Acting Comptroller of the Currency
- In office 1981–1981
- Preceded by: John G. Heimann
- Succeeded by: C. T. Conover

Personal details
- Born: April 26, 1928 New York City, U.S.
- Died: January 8, 1993 (aged 64) Bridgeport, Connecticut, U.S.
- Children: 4
- Education: Yale University

= Charles Lord =

Charles Edwin Lord II also known as Charles E. Lord (April 26, 1928 in New York City - January 8, 1993 in Bridgeport, Connecticut) was an investment banker and appointed Vice-Chairman of the Export-Import Bank of the United States of the United States by President Reagan. He also worked in the Office of the Comptroller of the Currency for the United States government, and became the acting Comptroller in 1981. After leaving the Office of the Comptroller Charles worked in the private sector becoming chairman and chief executive of the Prudential Bank and Trust Company. Concurrently he was a senior adviser with Dillon Read & Company. Later he was Vice Chairman of the Madison Financial Group.
He had been a principal of Lord & Associates beginning in 1989.

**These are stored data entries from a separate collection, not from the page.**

Lemma SerializeFixedWidth_spec {T} `{Scalar T} (column : FixedWidth.FixedWidthColumn T) :
  SerializeFixedWidth column (FixedWidth.Size column) = Ok (fixed_bytes (FixedWidth.values_ column)).
Proof.
  unfold SerializeFixedWidth, FixedWidth.Size. set (xs := FixedWidth.values_ column). set (n := length xs).
  edestruct (for_range_inv (fun i bytes => bytes = fixed_bytes (take i xs) ++ replicate ((n - i) * 4) x00))
    as (b & -> & ->); [| |].
  - intros i b Hi ->. destruct (lookup_lt_is_Some_2 xs i) as [x Hx]; [lia|].
    rewrite (FixedWidth.GetValue_spec column i x) by done. cbn [mbind result_bind mret result_ret].
    eexists. split; [done|].
    assert (length (fixed_bytes (take i xs)) = i * 4)%nat as Hl
      by (rewrite length_fixed_bytes, length_take; lia).
    rewrite <- Hl, splice_app; [|done|rewrite length_le_bytes, length_replicate; lia].
    rewrite (take_S_r _ _ _ Hx). unfold fixed_bytes. rewrite map_app, concat_app, <- app_assoc. f_equal.
    cbn [map concat]. rewrite app_nil_r. f_equal. rewrite length_le_bytes, drop_replicate. f_equal. lia.
  - cbn [fixed_bytes take]. by rewrite Nat.sub_0_r.
  - rewrite Nat.add_0_l, Nat.sub_diag, app_nil_r, take_ge by lia. done.
Qed.

Lemma SerializeVarchar_spec column l :
  Varchar.repr column l ->
  SerializeVarchar column (length l) = Ok (offset_bytes (Varchar.rows_offsets l), Varchar.rows_data l).
Proof.
  intros Hr. pose proof Hr as (_ & _ & _ & _ & Hs). unfold SerializeVarchar.
  edestruct (for_range_inv (fun i st => st = (offset_bytes (Varchar.rows_offsets (take i l)),
    Varchar.rows_data (take i l), Varchar.rows_size (take i l)))) as (st & -> & ->); [| |].
  - intros i st Hi ->. destruct (lookup_lt_is_Some_2 l i) as [o Ho]; [lia|].
    rewrite (Varchar.GetValue_repr column l i o) by done. cbn [mbind result_bind mret result_ret].
    eexists. split; [done|].
    pose proof (Varchar.rows_size_take (S i) l) as Hle. rewrite (take_S_r _ _ _ Ho) in *.
    rewrite Varchar.rows_offsets_snoc, Varchar.rows_data_app, Varchar.rows_data_one.
    rewrite Varchar.rows_size_app in *.
    assert (Varchar.rows_size [o] = Z.of_nat (String.length (Varchar.row_string o))) as Ho1.
    { unfold Varchar.rows_size. rewrite Varchar.rows_data_one. unfold Varchar.row_bytes.
      by rewrite length_bytes_of_string. }
    pose proof (Varchar.rows_size_nonneg (take i l)). rewrite Ho1 in *.
    rewrite (u32_id (Z.of_nat _)), u32_id by (unfold is_u32; lia). rewrite WriteU32_app.
    do 2 f_equal. unfold offset_bytes. rewrite map_app, concat_app. cbn [map concat]. by rewrite app_nil_r.
  - done.
  - cbn [mbind result_bind]. by rewrite Nat.add_0_l, take_ge by lia.
Qed.

(** ** Reading them back *)

Lemma load_u32_region mem ptr n (content : list byte) off :
  region mem ptr n = content -> length content = n -> (off + 4 <= n)%nat ->
  load_u32 mem (ptr + off) = Ok (le_value (region content off 4)).
Proof.
  intros Hc Hl Hoff. unfold load_u32. rewrite <- Hc, region_region by lia.
  rewrite decide_True; [done|].
  assert (length (region mem ptr n) = n) as Hn by by rewrite Hc.
  unfold region in Hn. rewrite length_take, length_drop in Hn. lia.
Qed.

Lemma le_value_u32 z : is_u32 z -> le_value (le_bytes 4 z) = z.
Proof. intros Hz. rewrite le_value_bytes. apply Z.mod_small. exact Hz. Qed.

Lemma load_value_block {T} `{ScalarLaws T} mem ptr (xs : list T) post n v i x :
  region mem ptr n = region (fixed_bytes xs ++ post) (v * 4) n -> length (region mem ptr n) = n ->
  (i * 4 + 4 <= n)%nat -> xs !! (v + i)%nat = Some x -> sc_ok x ->
  load_value mem ptr i = Ok x.
Proof.
  intros Hmem Hn Hi Hx Hok. unfold load_value. rewrite (load_u32_region mem ptr n _ (i * 4) eq_refl) by done.
  rewrite Hmem, region_region by lia. replace (v * 4 + i * 4)%nat with ((v + i) * 4)%nat by lia.
  unfold fixed_bytes. rewrite (region_block _ 4 xs (v + i) x); [|intros; apply length_le_bytes|done].
  cbn [fmap result_fmap]. rewrite le_value_u32 by by apply sc_bits_u32. by rewrite sc_of_bits_bits.
Qed.

Lemma load_offset offs post i z :
  offs !! i = Some z -> is_u32 z -> load_u32 (offset_bytes offs ++ post) (i * 4) = Ok z.
Proof.
  intros Hi Hz. unfold load_u32. pose proof (lookup_lt_Some _ _ _ Hi).
  rewrite decide_True by (rewrite length_app, length_offset_bytes; lia).
  unfold offset_bytes. rewrite (region_block (le_bytes 4) 4 offs i z); [|intros; apply length_le_bytes|done].
  by rewrite le_value_u32.
Qed.

(** ** Validity bits *)

Definition disk_bit (bytes : list byte) (k b : nat) : bool :=
  match bytes !! k with Some x => Z.testbit (Z_of_byte x) (Z.of_nat b) | None => false end.

(** The validity of row [r] of column [j]. *)
Definition valid_at (cols : list colspec) (j r : nat) : bool :=
  match cols !! j with Some p => match p.2 !! r with Some v => v.2 | None => false end | None => false end.

Lemma land_shiftr_testbit z n : 0 <= n -> negb (Z.land (Z.shiftr z n) 1 =? 0) = Z.testbit z n.
Proof.
  intros Hn. change 1 with (Z.ones 1) at 1. rewrite Z.land_ones by lia.
  rewrite Z.testbit_odd, Zmod_odd. by destruct (Z.odd _).
Qed.

Lemma IsColumnValidAtRow_bit mem base rows j r n content :
  region mem base n = content -> length content = n -> (j * bytes_per_column rows + r / 8 < n)%nat ->
  IsColumnValidAtRow mem base rows j r = Ok (disk_bit content (j * bytes_per_column rows + r / 8) (r mod 8)).
Proof.
  intros Hc Hl Hk. unfold IsColumnValidAtRow, disk_bit.
  set (k := (j * bytes_per_column rows + r / 8)%nat) in *.
  destruct (lookup_lt_is_Some_2 content k) as [x Hx]; [lia|]. rewrite Hx.
  rewrite <- Hc, region_lookup in Hx by done.
  assert (vec_get mem (base + j * bytes_per_column rows + r / 8) = Ok x) as ->.
  { apply vec_get_Ok. rewrite <- Hx. f_equal. unfold k. lia. }
  cbn [mbind result_bind]. by rewrite land_shiftr_testbit by lia.
Qed.

Lemma bytes_per_column_lt rows r : Z.of_nat rows + 7 < 2 ^ 32 -> (r < rows)%nat -> (r / 8 < bytes_per_column rows)%nat.
Proof.
  intros Hs Hr. unfold bytes_per_column. rewrite u32_id by (unfold is_u32; lia).
  apply Nat2Z.inj_lt. rewrite Z2Nat.id by (apply Z.div_pos; lia). rewrite Nat2Z.inj_div.
  change (Z.of_nat 8) with 8. apply Z.div_lt_upper_bound; [lia|].
  pose proof (Z.div_mod (Z.of_nat rows + 7) 8 ltac:(lia)). pose proof (Z.mod_pos_bound (Z.of_nat rows + 7) 8 ltac:(lia)). lia.
Qed.

Lemma set_row_bit_spec bytes k row :
  (k < length bytes)%nat -> exists bytes', set_row_bit bytes k row = Ok bytes' /\ length bytes' = length bytes /\
    forall k' b, (b < 8)%nat ->
      disk_bit bytes' k' b = if decide (k' = k /\ b = row mod 8)%nat then true else disk_bit bytes k' b.
Proof.
  intros Hk. destruct (lookup_lt_is_Some_2 bytes k Hk) as [old Ho]. unfold set_row_bit.
  rewrite (proj2 (vec_get_Ok _ _ _) Ho). cbn [mbind result_bind]. rewrite vec_set_lt by done.
  eexists. split; [done|]. split; [apply length_insert|]. intros k' b Hb. unfold disk_bit.
  destruct (decide (k' = k)) as [->|Hne].
  - rewrite list_lookup_insert_eq, Ho by done. rewrite Z_of_byte_of_Z, testbit_u8 by lia.
    rewrite Z.lor_spec, testbit_bit_mask by lia.
    replace (Z.of_nat b <? 8) with true by (symmetry; apply Z.ltb_lt; lia). rewrite andb_true_r.
    destruct (Z.eqb_spec (Z.of_nat b) (Z.of_nat (row mod 8))).
    + rewrite decide_True by (split; [done|lia]). apply orb_true_r.
    + rewrite decide_False by (intros [_ ?]; lia). apply orb_false_r.
  - rewrite list_lookup_insert_ne by done. by rewrite decide_False by tauto.
Qed.

(** The rows before row [i] of column [j], in the order in which the bits are set. *)
Definition before (j i j' r : nat) : bool := bool_decide (j' < j \/ j' = j /\ r < i)%nat.

Definition bits_before (cols : list colspec) (rows j i : nat) (bytes : list byte) : Prop :=
  length bytes = (bytes_per_column rows * length cols)%nat /\
  forall j' r, (j' < length cols)%nat -> (r < rows)%nat ->
    disk_bit bytes (j' * bytes_per_column rows + r / 8) (r mod 8) = before j i j' r && valid_at cols j' r.

Lemma bit_position bpc j r j' r' :
  (r / 8 < bpc)%nat -> (r' / 8 < bpc)%nat ->
  (j' * bpc + r' / 8 = j * bpc + r / 8 /\ r' mod 8 = r mod 8)%nat <-> j' = j /\ r' = r.
Proof.
  intros H1 H2. split; [|by intros [-> ->]]. intros [Ha Hb].
  assert (j' = j) as -> by nia. split; [done|].
  rewrite (Nat.div_mod_eq r 8), (Nat.div_mod_eq r' 8). lia.
Qed.

Lemma bits_before_step cols rows j i ty rs v b column bytes :
  Z.of_nat rows + 7 < 2 ^ 32 -> (i < rows)%nat -> col_repr column ty rs -> cols !! j = Some (ty, rs) ->
  rs !! i = Some (v, b) -> bits_before cols rows j i bytes ->
  exists bytes', (is_null ← col_IsNull column i;
    if is_null : bool then mret bytes else set_row_bit bytes (j * bytes_per_column rows + i / 8) i) = Ok bytes' /\
    bits_before cols rows j (S i) bytes'.
Proof.
  intros Hs Hi Hc Hj Hv [Hl Hb]. destruct (col_repr_lookup column ty rs i v b Hc Hv) as (_ & _ & -> & _).
  cbn [mbind result_bind].
  assert (forall j' r, (j' < length cols)%nat -> (r < rows)%nat ->
    before j (S i) j' r && valid_at cols j' r =
    if decide (j' = j /\ r = i) then b else before j i j' r && valid_at cols j' r) as Hstep.
  { intros j' r _ _. unfold before. destruct (decide (j' = j /\ r = i)) as [[-> ->]|Hne].
    - rewrite bool_decide_true by lia. unfold valid_at. by rewrite Hj; simpl; rewrite Hv.
    - f_equal. apply bool_decide_ext. lia. }
  pose proof (bytes_per_column_lt rows i Hs Hi) as Hk. apply lookup_lt_Some in Hj as Hjl.
  destruct b; cbn [negb].
  - destruct (set_row_bit_spec bytes (j * bytes_per_column rows + i / 8) i) as (bytes' & -> & Hl' & Hb'); [nia|].
    exists bytes'. split; [done|]. split; [by rewrite Hl'|]. intros j' r Hj' Hr.
    pose proof (bytes_per_column_lt rows r Hs Hr) as Hk'.
    rewrite Hb', Hstep, Hb by (done || (apply Nat.mod_upper_bound; lia)).
    by rewrite (decide_ext _ _ _ _ (bit_position _ j i j' r Hk Hk')).
  - exists bytes. split; [done|]. split; [done|]. intros j' r Hj' Hr. rewrite Hstep, Hb by done.
    case_decide as Heq; [|done]. destruct Heq as [-> ->]. unfold before. rewrite bool_decide_false; [done|lia].
Qed.

Lemma BuildValidityBitmapBytes_spec columns cols rows :
  Z.of_nat rows + 7 < 2 ^ 32 -> columns_repr columns rows cols ->
  exists bytes, BuildValidityBitmapBytes columns rows = Ok bytes /\ bits_before cols rows (length cols) 0 bytes.
Proof.
  intros Hs Hc. pose proof (Forall2_length _ _ _ Hc) as Hlen. unfold BuildValidityBitmapBytes.
  rewrite Hlen. apply (for_range_inv (fun j bytes => bits_before cols rows j 0 bytes) _ 0 (length cols)).
  - intros j bytes Hj Hb. destruct (lookup_lt_is_Some_2 columns j) as [column Hcol]; [lia|].
    destruct (columns_repr_lookup _ _ _ _ _ Hc Hcol) as (ty & rs & Hp & Hcr & Hrs).
    rewrite (proj2 (vec_get_Ok _ _ _) Hcol). cbn [mbind result_bind].
    destruct (for_range_inv (fun i bytes => bits_before cols rows j i bytes) (fun row bytes =>
      is_null ← col_IsNull column row;
      if is_null : bool then mret bytes else set_row_bit bytes (j * bytes_per_column rows + row / 8) row) 0 rows bytes)
      as (bytes' & HR & Hb').
    + intros i bs Hi Hbs. destruct (lookup_lt_is_Some_2 rs i) as [[v b] Hv]; [lia|].
      eapply (bits_before_step cols rows j i ty rs v b); [done|lia|done..].
    + done.
    + exists bytes'. split; [exact HR|]. destruct Hb' as [Hl' Hb']. split; [done|].
      intros j' r Hj' Hr. rewrite Hb' by lia. unfold before. f_equal. apply bool_decide_ext. lia.
  - split; [rewrite length_replicate; lia|]. intros j' r Hj' Hr. unfold before.
    rewrite bool_decide_false by lia. unfold disk_bit.
    rewrite lookup_replicate_2; [change (Z_of_byte x00) with 0; by rewrite Z.bits_0|]. pose proof (bytes_per_column_lt rows r Hs Hr). nia.
Qed.

(** The bit the scan tests is the validity the insert stored. *)
Lemma validity_roundtrip cols rows bytes mem base n pad j r :
  Z.of_nat rows + 7 < 2 ^ 32 -> bits_before cols rows (length cols) 0 bytes ->
  region mem base n = region (bytes ++ pad) 0 n -> length (region mem base n) = n ->
  (j < length cols)%nat -> (r < rows)%nat -> (j * bytes_per_column rows + r / 8 < n)%nat ->
  IsColumnValidAtRow mem base rows j r = Ok (valid_at cols j r).
Proof.
  intros Hs [Hl Hb] Hmem Hn Hj Hr Hk. rewrite (IsColumnValidAtRow_bit mem base rows j r n _ eq_refl Hn Hk).
  f_equal. rewrite Hmem. unfold disk_bit. rewrite region_lookup by done. rewrite Nat.add_0_l.
  pose proof (bytes_per_column_lt rows r Hs Hr). rewrite lookup_app_l by nia.
  specialize (Hb j r Hj Hr). unfold disk_bit in Hb. rewrite Hb. unfold before. by rewrite bool_decide_true by lia.
Qed.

He was the son of William Galey Lord and Francis Norton. His maternal aunt was Marie Norton Harriman. He attended Yale University being selected in his junior year to become a member of Skull and Bones in 1949, the year he graduated with B.A. He received an M.A.H. in 1976 from Yale. He had four children with his wife Margaret Plunkett Lord.

Also, he was on the membership list of the Council on Foreign Relations in 1985 which publishes the popular magazine Foreign Affairs. His relative, Winston Lord, former Ambassador to China, was President of the Council on Foreign Relations from 1977 to 1985.

==Other Positions==

Director of Institutional Relations and Alumni Program for Yale University from 1979 until 1979.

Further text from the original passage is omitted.